The complexity of teaching is not something I ever feel able to capture. The experiences that Patrick and I enact with kids are not reproducible, nor are the experiences of the students, or the way it feels when things go well or do not go well. Over the past semester the process of documenting my teaching has been one of the more intense teaching experiences of my career. However, the site that attempts to capture this complexity is the result of those efforts. Although I believe that this site captures the multiple forces intersecting in our classroom. I do not believe it captures those moments in our classroom when I am saying in my head, “you need to remember that this students needs something different today, she is behaving this way for a reason,” or the significance of the day that Octavia walked up to the board and erased Johnny’s name from one group and put hers there instead because the class was arguing about how the group would work together. The emotional “stuff” of a moment is deeply complex and as a reminder, for me and for the reader, it seems pertinent to explain that this is not a prescription that can be reenacted with another group of students. These are some ideas. We tried a lot of different things, purposefully. There is not a day in this class that I left feeling hopeless. For the most part, this diverse group of students has offered me the most growing experience of my career in terms of pushing myself to leave school everyday and ask, “what do we need to do tomorrow?”

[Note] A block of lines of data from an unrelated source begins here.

(* ===== verification/TxnCtxt.v ===== *)
(** Model of lib/TxnCtxt.cpp: the transaction context that wraps a Berkeley DB
    transaction and the global serialiser mutex, and the
    [begin; try { ...; commit } catch (...) { abort; throw }] pattern in which the
    store uses it.

    The environment records the calls made on transaction handles; what Berkeley
    DB answers to [txn_begin] and [commit] is an argument. Berkeley DB documents
    that a handle may not be used again after [DbTxn::commit] or [DbTxn::abort],
    whatever they return. *)
From S2P Require Import Prelude IdSequence Jerrno Bdb.
From Stdlib Require Import ZArith Lia.

Inductive txn_call : Type := TBegin (h : Z) | TCommit (h : Z) | TAbort (h : Z).

Record DbEnv := mkEnv {
  env_next : Z;                  (* the next handle *)
  env_calls : list txn_call;     (* the calls made so far, oldest first *)
  env_serialiser : bool          (* the global mutex is held *)
}.

Inductive begin_answer : Type := BeginOk | BeginErr (code : Z) | BeginThrow (err_no : Z).

(** The members that the code in use touches: [txn] and [globalHolder]; and those
    of the logged transactions: [loggedtx] (set or not), [tid]. *)
Record TxnCtxt := mkTxn {
  txn : option Z;
  globalHolder : bool;
  loggedtx : bool;
  tid : list byte
}.

Module TxnCtxt.

Implicit Types (t : TxnCtxt) (e : DbEnv).

Definition call (c : txn_call) e : DbEnv :=
  mkEnv (env_next e) (env_calls e ++ [c]) (env_serialiser e).
Definition set_serialiser (b : bool) e : DbEnv := mkEnv (env_next e) (env_calls e) b.

(** The constructor from a sequence pointer: a logged transaction takes a number for its binary
    identifier of 8 + 16 bytes. *)
Definition create `{HostEndian} (_loggedtx : bool) (uuidSeq : IdSequence.t) (uuid : list byte) :
    TxnCtxt * IdSequence.t :=
  if _loggedtx then
    let '(c, seq) := IdSequence.next uuidSeq in
    (mkTxn None false true (enc64 c ++ take 16 uuid), seq)
  else (mkTxn None false false [], uuidSeq).

(** [TxnCtxt()], as the store declares its local variables. *)
Definition local : TxnCtxt := mkTxn None false false [].

Definition begin (ans : begin_answer) (sync : bool) t e : result TxnCtxt * DbEnv :=
  match ans with
  | BeginThrow n => (Throw (DbException n), e)
  | BeginErr code => (Throw (StoreException "Error: Env::txn_begin() returned error code: "), e)
  | BeginOk =>
      let h := env_next e in
      let e := mkEnv (h + 1) (env_calls e ++ [TBegin h]) (env_serialiser e) in
      if sync then (Ret (mkTxn (Some h) true (loggedtx t) (tid t)), set_serialiser true e)
      else (Ret (mkTxn (Some h) (globalHolder t) (loggedtx t) (tid t)), e)
  end.

(** Dropping [globalHolder] releases the mutex. *)
Definition release t e : DbEnv := if globalHolder t then set_serialiser false e else e.

(** [commit()]: when [DbTxn::commit] throws, the members keep their values. *)
Definition commit (ans : option Z) t e : result TxnCtxt * TxnCtxt * DbEnv :=
  match txn t with
  | None => (Ret t, t, e)
  | Some h =>
      let e := call (TCommit h) e in
      match ans with
      | Some n => (Throw (DbException n), t, e)
      | None => let t' := mkTxn None false (loggedtx t) (tid t) in (Ret t', t', release t e)
      end
  end.

Definition abort t e : TxnCtxt * DbEnv :=
  match txn t with
  | None => (t, e)
  | Some h => (mkTxn None false (loggedtx t) (tid t), release t (call (TAbort h) e))
  end.

(** [~TxnCtxt()] *)
Definition destroy t e : DbEnv := (abort t e).2.

(** The pattern around a body that returns or throws. *)
Definition with_txn {A} (ansb : begin_answer) (ansc : option Z) (sync : bool)
    (body : result A) e : result A * DbEnv :=
  let t := local in
  match begin ansb sync t e with
  | (Throw x, e) => (Throw x, destroy t e)
  | (Ret t, e) =>
      match body with
      | Ret a =>
          match commit ansc t e with
          | (Ret _, t, e) => (Ret a, destroy t e)
          | (Throw x, t, e) => let '(t, e) := abort t e in (Throw x, destroy t e)
          end
      | Throw x => let '(t, e) := abort t e in (Throw x, destroy t e)
      end
  end.

(** The uses of a handle after it was finished by a commit or an abort. *)
Fixpoint uses_after_finish (finished : list Z) (calls : list txn_call) : list Z :=
  match calls with
  | [] => []
  | TBegin h :: cs => uses_after_finish finished cs
  | (TCommit h | TAbort h) :: cs =>
      (if decide (h ∈ finished) then [h] else []) ++ uses_after_finish (h :: finished) cs
  end.

(** As long as [DbTxn::commit] does not throw, every run of the
    pattern finishes the transaction it began exactly once, by a commit when the
    body returned and by an abort when it threw, releases the serialiser, and
    returns what the body did; when [txn_begin] fails nothing is begun. *)
Theorem txn_balanced {A} ansb sync (body : result A) e :
  env_serialiser e = false ->
  let h := env_next e in
  match with_txn ansb None sync body e with
  | (r, e') =>
      env_serialiser e' = false /\
      match ansb, body with
      | BeginOk, Ret a => r = Ret a /\ env_calls e' = env_calls e ++ [TBegin h; TCommit h]
      | BeginOk, Throw x => r = Throw x /\ env_calls e' = env_calls e ++ [TBegin h; TAbort h]
      | _, _ => (exists x, r = Throw x) /\ env_calls e' = env_calls e
      end
  end.
Proof.
  intros He. destruct ansb, body, sync; unfold with_txn; simpl;
    rewrite ?He, <- ?app_assoc; eauto.
Qed.

Lemma txn_balanced_witness :
  match with_txn BeginOk None true (Ret 7) (mkEnv 4 [] false) with
  | (r, e') => env_serialiser e' = false /\ r = Ret 7 /\ env_calls e' = [TBegin 4; TCommit 4]
  end.
Proof. apply (txn_balanced BeginOk true (Ret 7) (mkEnv 4 [] false)). reflexivity. Defined.

(** When [DbTxn::commit] throws, the context still
    holds the handle, and the [catch] block aborts it: the handle is used after it
    was finished. *)
Theorem failed_commit_reuses_handle {A} n sync (a : A) e :
  let '(r, e') := with_txn BeginOk (Some n) sync (Ret a) e in
  r = Throw (DbException n) /\
  env_calls e' = env_calls e ++ [TBegin (env_next e); TCommit (env_next e); TAbort (env_next e)] /\
  uses_after_finish [] [TBegin (env_next e); TCommit (env_next e); TAbort (env_next e)] = [env_next e].
Proof.
  destruct sync; unfold with_txn; simpl;
    rewrite decide_True by (by apply list_elem_of_singleton); rewrite <- ?app_assoc; done.
Qed.

(** *** Logged transactions

    No caller creates one; finishing it would call [txn_commit] or [txn_abort] of
    a journal, which throw [JERR__NOTIMPL]. *)

Definition journal_txn (commit : bool) : result unit :=
  Throw (JException (jexception.thrown jerrno.JERR__NOTIMPL "BdbMessageStoreImpl"
                       (if commit then "txn_commit" else "txn_abort"))).

(** [commitTxn(jc,commit)]; [jc] tells whether the pointer is set. *)
Definition commitTxn t (jc commit : bool) : result unit :=
  if jc && loggedtx t then
    match journal_txn commit with
    | Throw (JException x) => Throw (StoreException ("Error commit" +:+ jexception.what x))
    | r => r
    end
  else Ret tt.

(** [completeTxn(commit)] over the impacted queues and the prepared-xid journal. *)
Definition completeTxn t (impactedQueues : list bool) (preparedXidStorePtr commit : bool) : result unit :=
  let! _ := foldl (fun r jc => let! _ := r in commitTxn t jc commit) (Ret tt) impactedQueues in
  commitTxn t preparedXidStorePtr commit.

Lemma completeTxn_local qs p c : completeTxn local qs p c = Ret tt.
Proof.
  unfold completeTxn.
  assert (foldl (fun r jc => let! _ := r in commitTxn local jc c) (Ret tt) qs = Ret tt) as ->.
  { induction qs as [|jc qs IH]; [done|]. simpl. unfold commitTxn at 2. simpl.
    by rewrite andb_false_r. }
  simpl. unfold commitTxn. simpl. by rewrite andb_false_r.
Qed.

End TxnCtxt.
(** The effect of [dequeue_data]. *)
Lemma dequeue_data_spec io pid j w r j' w' :
  jwf j w -> in_window lo pid -> dequeue_data io pid j w = (r, j', w') ->
  jwf j' w' /\ getSubDbPath j' = getSubDbPath j /\ num_jfiles j' = num_jfiles j /\
  forall x, jlookup j' (w_files w') x =
    match r with
    | Ret _ => if decide (x = pid) then None else jlookup j (w_files w) x
    | Throw _ => jlookup j (w_files w) x
    end.
Proof.
  intros Hj Hp. unfold dequeue_data. pose proof Hj as (_ & Hc & _). rewrite Hc. simpl.
  rewrite (shard_ok j w pid Hj). destruct (db_of j w pid Hj) as (d & Hd & Hl & Hok).
  unfold remove_msg. rewrite Hc. simpl. unfold db_at. rewrite Hd. simpl.
  destruct (TxnCtxt.with_txn _ _ _ _ _) as [r0 e0] eqn:Et. destruct r0 as [[st d']|x].
  2: { intros [= <- <- <-]. split_and!; try done. by destruct x. }
  intros [= <- <- <-]. apply with_txn_ret in Et.
  pose proof (db_del_law d pid st d' (db_keys_sane j _ d pid Hok Hp) Et) as Hlaw.
  destruct (jwf_update j w pid d d' e0 j Hj Hp Hd) as [H1 H2].
  { intros x Hx. destruct (db_map d !! pid); destruct Hlaw as [_ ->]; [|done]. by rewrite lookup_delete_ne. }
  split_and!; try done. intros x. simpl. etransitivity; [apply H2|]. case_decide; [|done].
  destruct (db_map d !! pid) eqn:E; destruct Hlaw as [_ ->]; [apply lookup_delete_eq|done].
Qed.

Lemma is_enqueued_spec pid j w b :
  jwf j w -> in_window lo pid -> is_enqueued pid j w = Ret b ->
  b = bool_decide (is_Some (jlookup j (w_files w) pid)).
Proof.
  intros Hj Hp. unfold is_enqueued. pose proof Hj as (_ & Hc & _). rewrite Hc. simpl.
  rewrite (shard_ok j w pid Hj). destruct (db_of j w pid Hj) as (d & Hd & Hl & Hok).
  simpl. unfold db_at. rewrite Hd. simpl.
  destruct (db_get d pid) as [v|] eqn:E; [|done]. simpl. intros [= <-].
  apply (db_get_law d pid v (db_keys_sane j _ d pid Hok Hp)) in E. by rewrite Hl, E.
Qed.

(** ** Sequences of operations *)

Inductive jop : Type :=
| JEnq (io : db_answers) (pid : Z) (data : list byte)
| JDeq (io : db_answers) (pid : Z).

Definition jop_pid (o : jop) : Z := match o with JEnq _ p _ | JDeq _ p => p end.

(** Run until an operation throws. *)
Fixpoint run_jops (ops : list jop) j w : result (JournalImpl * world) :=
  match ops with
  | [] => Ret (j, w)
  | o :: ops' =>
      let '(r, j', w') := match o with
                          | JEnq io p data => enqueue_data io data (length data) p j w
                          | JDeq io p => dequeue_data io p j w
                          end in
      match r with
      | Throw x => Throw x
      | Ret _ => run_jops ops' j' w'
      end
  end.

(** The specification: one map. *)
Definition jspec (m : gmap Z (list byte)) (o : jop) : gmap Z (list byte) :=
  match o with
  | JEnq _ p data => match m !! p with Some _ => m | None => <[p := data]> m end
  | JDeq _ p => delete p m
  end.

Lemma run_jops_spec ops j w m j' w' :
  jwf j w -> Forall (fun o => in_window lo (jop_pid o)) ops ->
  (forall x, jlookup j (w_files w) x = m !! x) ->
  run_jops ops j w = Ret (j', w') ->
  jwf j' w' /\ forall x, jlookup j' (w_files w') x = foldl jspec m ops !! x.
Proof.
  revert j w m. induction ops as [|o ops IH]; intros j w m Hj Hw Hm Hr; simpl in *.
  { injection Hr as <- <-. done. }
  apply Forall_cons in Hw as [Hp Hw]. destruct o as [io p data|io p]; simpl in *.
  - destruct (enqueue_data io data (length data) p j w) as [[r j1] w1] eqn:E.
    apply enqueue_data_spec in E as (H1 & _ & _ & H2); [|done..].
    destruct r as [u|]; [|done]. apply (IH j1 w1); try done.
    intros x. rewrite H2. case_decide as Ex; rewrite Hm.
    + subst x. destruct (m !! p) eqn:Ep; simpl; [done|]. by rewrite lookup_insert_eq, firstn_all.
    + destruct (m !! p); [done|]. by rewrite lookup_insert_ne.
  - destruct (dequeue_data io p j w) as [[r j1] w1] eqn:E.
    apply dequeue_data_spec in E as (H1 & _ & _ & H2); [|done..].
    destruct r as [u|]; [|done]. apply (IH j1 w1); try done.
    intros x. rewrite H2. case_decide as Ex; subst; [by rewrite lookup_delete_eq|].
    by rewrite lookup_delete_ne, Hm.
Qed.

(** C9: any sequence of stores and removals of messages with
    ids in one window, on a journal of any number of files, acts as on a single
    map in which a store never overwrites: after it, [is_enqueued] answers
    membership in that map. *)
Theorem journal_refines_map ops j w m j' w' :
  jwf j w -> Forall (fun o => in_window lo (jop_pid o)) ops ->
  (forall x, jlookup j (w_files w) x = m !! x) ->
  run_jops ops j w = Ret (j', w') ->
  (forall x, jlookup j' (w_files w') x = foldl jspec m ops !! x) /\
  (forall x b, in_window lo x -> is_enqueued x j' w' = Ret b ->
               b = bool_decide (is_Some (foldl jspec m ops !! x))).
Proof.
  intros Hj Hw Hm Hr. destruct (run_jops_spec ops j w m j' w' Hj Hw Hm Hr) as [H1 H2].
  split; [done|]. intros x b Hx Hb. rewrite <- H2. by apply is_enqueued_spec.
Qed.

(** ** Opening and recovering *)

(** [fs'] extends [fs] by newly created databases. *)
Definition extends (fs fs' : gmap string Db) : Prop :=
  forall p, fs' !! p = fs !! p \/ (fs !! p = None /\ fs' !! p = Some db_created).

Lemma extends_trans fs1 fs2 fs3 : extends fs1 fs2 -> extends fs2 fs3 -> extends fs1 fs3.
Proof.
  intros H1 H2 p. destruct (H1 p) as [E1|[E1 E1']], (H2 p) as [E2|[E2 E2']]; rewrite ?E2; auto.
  right. by rewrite <- E1.
Qed.

Lemma extends_lookup j fs fs' x : extends fs fs' -> jlookup j fs' x = jlookup j fs x.
Proof.
  intros He. unfold jlookup. destruct (He (getSubDbPath j (x mod num_jfiles j))) as [->|[-> ->]]; [done|].
  by rewrite db_created_map, lookup_empty.
Qed.

Lemma extends_ok j fs fs' : extends fs fs' -> files_ok j fs -> files_ok j fs'.
Proof.
  intros He [Hn Hf]. split; [done|]. intros k d Hk Hd.
  destruct (He (getSubDbPath j k)) as [E|[E E']].
  - apply Hf; [done|]. by rewrite <- E.
  - assert (d = db_created) as -> by congruence. intros x Hx. rewrite db_created_map, lookup_empty in Hx.
    by apply is_Some_None in Hx.
Qed.
(* ===== verification/Durability.v ===== *)
(** The life of a message through the asynchronous store: lib/BdbStoreProvider.cpp,
    [enqueue], [dequeue], [store] and [async_dequeue], as a step relation over the
    interleavings of the broker's threads and of the two thread pools.

    A state holds what survives a crash, which is the records of the two logs and
    the stored messages, and what does not, which is the tracker, the tasks of the
    pools with the point each has reached, and the next id. The logs are their
    record lists ([LoggerSpec] shows that the logger implements them, cleaning
    included) and the journals their map ([JournalSpec]); the tracker is the
    concrete one of [PidTracker]. Tasks are kept as sets: the pools start them in
    order, so every run of the pools is a run here.

    The theorems say what a crash at any moment leaves: every message that was
    enqueued and not dequeued, and no message that was dequeued. *)
From S2P Require Import Prelude NestedMap PendingOps LogFormat LogExtract PidTracker.
From Stdlib Require Import ZArith Lia.
Import PidTracker.

(** A message on a queue: queue id and message id. *)
Abbreviation mkey := (Z * Z)%type.

(** Where a [store] task is: before [enqueueCheck], before [enqueue_data] (with
    [toExec]), before [log_enqueue_complete], before [addPid]; or ended by an
    exception of [enqueue_data]. *)
Inductive sphase : Type := SCheck | SData (toExec : bool) | SLog | SAdd | SFailed.

(** A [store] task; [si_new] tells an id drawn by this enqueue from the id of a
    message that is already on another queue. *)
Record sitem := mkItem { si_val : PendingAsyncEnqueue; si_new : bool; si_ph : sphase }.

(** Where an [async_dequeue] task is: in the two waits of [waitForPid], before
    [dequeue_data], before [log_dequeue_complete]; or ended by the stop answer or
    an exception. *)
Inductive dphase : Type := DWait | DWaitMain | DData | DLog | DFailed.

Record dsys := mkD {
  d_enq : list (log_rec PendingAsyncEnqueue);
  d_deq : list (log_rec PendingAsyncDequeue);
  d_store : gmap mkey (list byte);
  d_tr : PidTracker;
  d_items : gmap mkey sitem;
  d_deqs : gmap mkey dphase;
  d_next : Z;
  d_out : gset mkey            (* ghost: the messages that [dequeue] was called for *)
}.

Section durability.
Context `{HostEndian, HostAlloc}.
Variable smart : bool.         (* options.enableSmartAsync *)
Variable base : Z.             (* the last id at the start of the session *)
Variable old : gmap mkey (list byte).   (* what was stored at the start of the session *)

Implicit Types (s : dsys) (k : mkey) (q p : Z) (v : PendingAsyncEnqueue).
(* ===== verification/DurabilityExamples.v ===== *)
(** Concrete runs of the message life cycle: inputs for the theorems of
    [Durability], and the race after a restart in which a dequeued message comes
    back. *)
From S2P Require Import Prelude NestedMap PendingOps LogFormat LogExtract PidTracker Durability.
From Stdlib Require Import ZArith Lia.
Import PidTracker.

#[local] Existing Instance little_endian.
Definition life_host : HostAlloc := {| vector_max := 2 ^ 62 |}.
#[local] Existing Instance life_host.

Definition life_tracker (base : Z) : PidTracker := set_main (mkPidRecord base ∅) init.

(** A session on an empty store, one enqueue, and its dequeue. *)
Definition life0 : dsys := mkD [] [] ∅ (life_tracker 0) ∅ ∅ 1 ∅.
Definition life1 : dsys := do_enqueue false 3 1 true [x61; x62] false life0.
Definition life2 : dsys := do_dequeue false 3 1 life1.

Lemma life_init : d_init 0 ∅ life0.
Proof.
  unfold d_init. split_and!; try done. intros q p [b Hb]. by rewrite lookup_empty in Hb.
Qed.

Lemma life_reach1 : dreach false ∅ life0 life1.
Proof. eapply Dr_step; [apply Dr_refl|]. apply (St_enqueue_new false ∅ life0 3 [x61; x62] false). Qed.

Lemma life_reach2 : dreach false ∅ life0 life2.
Proof.
  eapply Dr_step; [apply life_reach1|]. apply St_dequeue; [left; done|]. apply not_elem_of_empty.
Qed.

Lemma no_message_lost_witness :
  survives life1 3 1 = Some [x61; x62].
Proof.
  apply (no_message_lost false 0 ∅ life0 life1 3 1 life_init life_reach1)
    with (v := mkPAE 1 3 [x61; x62] 2 false) (l := []).
  - simpl. lia.
  - apply not_elem_of_empty.
  - reflexivity.
Defined.


(** ** After a restart

    [recoverMessages] resets the tracker to the highest id it found stored, and
    schedules the pending enqueues again under their old ids. Here message 7 was
    found stored and message 5 pending in the enqueue log, on queue 3. *)

Definition restart_msg : PendingAsyncEnqueue := mkPAE 5 3 [x61] 1 false.
Definition restarted : dsys :=
  mkD [LStart restart_msg] [] {[ (3, 7) := [x62] ]} (life_tracker 7)
      {[ (3, 5) := mkItem restart_msg true SCheck ]} ∅ 8 ∅.

(** The dequeue of message 5 runs before its store. *)
Definition race1 : dsys := do_dequeue false 3 5 restarted.
Definition race2 : dsys := deq_log 3 5 (deq_data 3 5 (set_deq (3, 5) DData (set_deq (3, 5) DWaitMain race1))).
Definition race3 : dsys := store_check false 3 5 (mkItem restart_msg true SCheck) race2.
Definition race4 : dsys := store_data 3 5 true (mkItem restart_msg true (SData true)) race3.
Definition race5 : dsys := store_add 3 5 (store_log 3 5 (mkItem restart_msg true SLog) race4).

(** After a restart without smart async the tracker says
    that every id up to the highest stored one is on disk, the resurrected ones
    included. The dequeue of a resurrected message does not wait for its store:
    there is a run in which the dequeue removes nothing and is logged as complete,
    the store then writes the message, and the dequeued message survives for good. *)
Theorem restart_race_revives :
  dreach false {[ (3, 7) := [x62] ]} restarted race5 /\
  (3, 5) ∈ d_out race5 /\ d_items race5 = ∅ /\ d_deqs race5 = ∅ /\
  survives race5 3 5 = Some [x61].
Proof.
  split; [|split; [apply elem_of_union_l, elem_of_singleton; done|by vm_compute]].
  eapply Dr_step; [|eapply St_add; [by vm_compute|done]].
  eapply Dr_step; [|apply St_log; [by vm_compute|done]].
  eapply Dr_step; [|apply St_data; [by vm_compute|done]].
  eapply Dr_step; [|apply St_check; [by vm_compute|done]].
  eapply Dr_step; [|apply St_deq_log; by vm_compute].
  eapply Dr_step; [|apply St_deq_data; by vm_compute].
  eapply Dr_step; [|apply St_wait_main; [by vm_compute|vm_compute; discriminate]].
  eapply Dr_step; [|apply St_wait_dup; by vm_compute].
  eapply Dr_step; [apply Dr_refl|]. apply St_dequeue; [left; by vm_compute|apply not_elem_of_empty].
Qed.
(** The database calls: they do what the life cycle says or, when they throw,
    change nothing of what is stored. *)
Lemma sim_data pv s io q p i b r pv' :
  refines pv s -> is_Some (journalList pv !! q) -> in_window lo p ->
  pae_size (si_val i) = Z.of_nat (length (pae_buff (si_val i))) ->
  store_data_p io q p (pae_buff (si_val i)) (pae_size (si_val i)) b pv = (r, pv') ->
  refines pv' (match r with
               | Ret _ => store_data q p b i s
               | Throw _ => set_item (q, p) (mkItem (si_val i) (si_new i) SFailed) s
               end) /\ (b = false -> r = Ret tt).
Proof.
  intros R [j Hj] Hw Hsz. unfold store_data_p. destruct b.
  2: { intros [= <- <-]. split; [|done]. by eapply refines_ext. }
  rewrite Hj. destruct (JournalImpl.enqueue_data _ _ _ _ _ _) as [[r0 j'] w'] eqn:E. intros [= <- <-].
  split; [|done]. pose proof (rf_journal _ _ R q j Hj) as [Wj Lj].
  destruct (enqueue_data_spec _ _ _ _ _ _ _ _ _ _ Wj Hw E) as (W' & Hp & Hn & L').
  rewrite Hsz, Nat2Z.id, take_ge in L' by lia.
  eapply refines_ext; [eapply (refines_journal pv s q j j' w'
      (match r0 with
       | Ret _ => match d_store s !! (q, p) with
                  | Some _ => d_store s
                  | None => <[(q, p) := pae_buff (si_val i)]> (d_store s)
                  end
       | Throw _ => d_store s
       end)); try done|..]; try (by destruct r0).
  - intros x. rewrite L', !Lj. destruct r0; [|done].
    destruct (d_store s !! (q, p)) as [b|] eqn:Es; simpl; [by case_decide; subst|].
    rewrite lookup_insert. repeat case_decide; naive_solver.
  - intros q' x Hne. destruct r0; [|done]. destruct (d_store s !! (q, p)); [done|].
    rewrite lookup_insert_ne; [done|]. by intros [= -> _].
  - intros path Hpath. by eapply (proj1 (data_frame j (world pv) path Hpath)).
Qed.

Lemma sim_deq_data pv s io q p r pv' :
  refines pv s -> is_Some (journalList pv !! q) -> in_window lo p ->
  deq_data_p io q p pv = (r, pv') ->
  refines pv' (match r with Ret _ => deq_data q p s | Throw _ => set_deq (q, p) DFailed s end).
Proof.
  intros R [j Hj] Hw. unfold deq_data_p.
  rewrite Hj. destruct (JournalImpl.dequeue_data _ _ _ _) as [[r0 j'] w'] eqn:E. intros [= <- <-].
  pose proof (rf_journal _ _ R q j Hj) as [Wj Lj].
  destruct (dequeue_data_spec _ _ _ _ _ _ _ _ Wj Hw E) as (W' & Hp & Hn & L').
  eapply refines_ext; [eapply (refines_journal pv s q j j' w'
      (match r0 with Ret _ => delete (q, p) (d_store s) | Throw _ => d_store s end)); try done|..];
    try (by destruct r0).
  - intros x. rewrite L', !Lj. destruct r0; [|done].
    rewrite lookup_delete. repeat case_decide; naive_solver.
  - intros q' x Hne. destruct r0; [|done]. rewrite lookup_delete_ne; [done|]. by intros [= -> _].
  - intros path Hpath. by eapply (proj2 (data_frame j (world pv) path Hpath)).
Qed.

End refinement.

For the first time, I experimented with not having a plan. That is not to say that I didn’t have a goal for the course. But for the firs time, I did not do daily lesson plans a week before. Instead, I began at the beginning and thought of the class as a negotiated journey. The theme, mathematics, was laden throughout the year, but the individual lessons and projects, what I call challenges, emerged as the year went on. I would use some of these again. While others, such as the Metrocard challenge, seem appropriate to time and place. Students questions often offered me insight into where we might go next. Were these students not ninth graders, and were I more comfortable with this particular type of journey, I might spend more time making explicit the connection between their questions and the assignments. For now, the question remains an invitation into something students might be interested in or find important.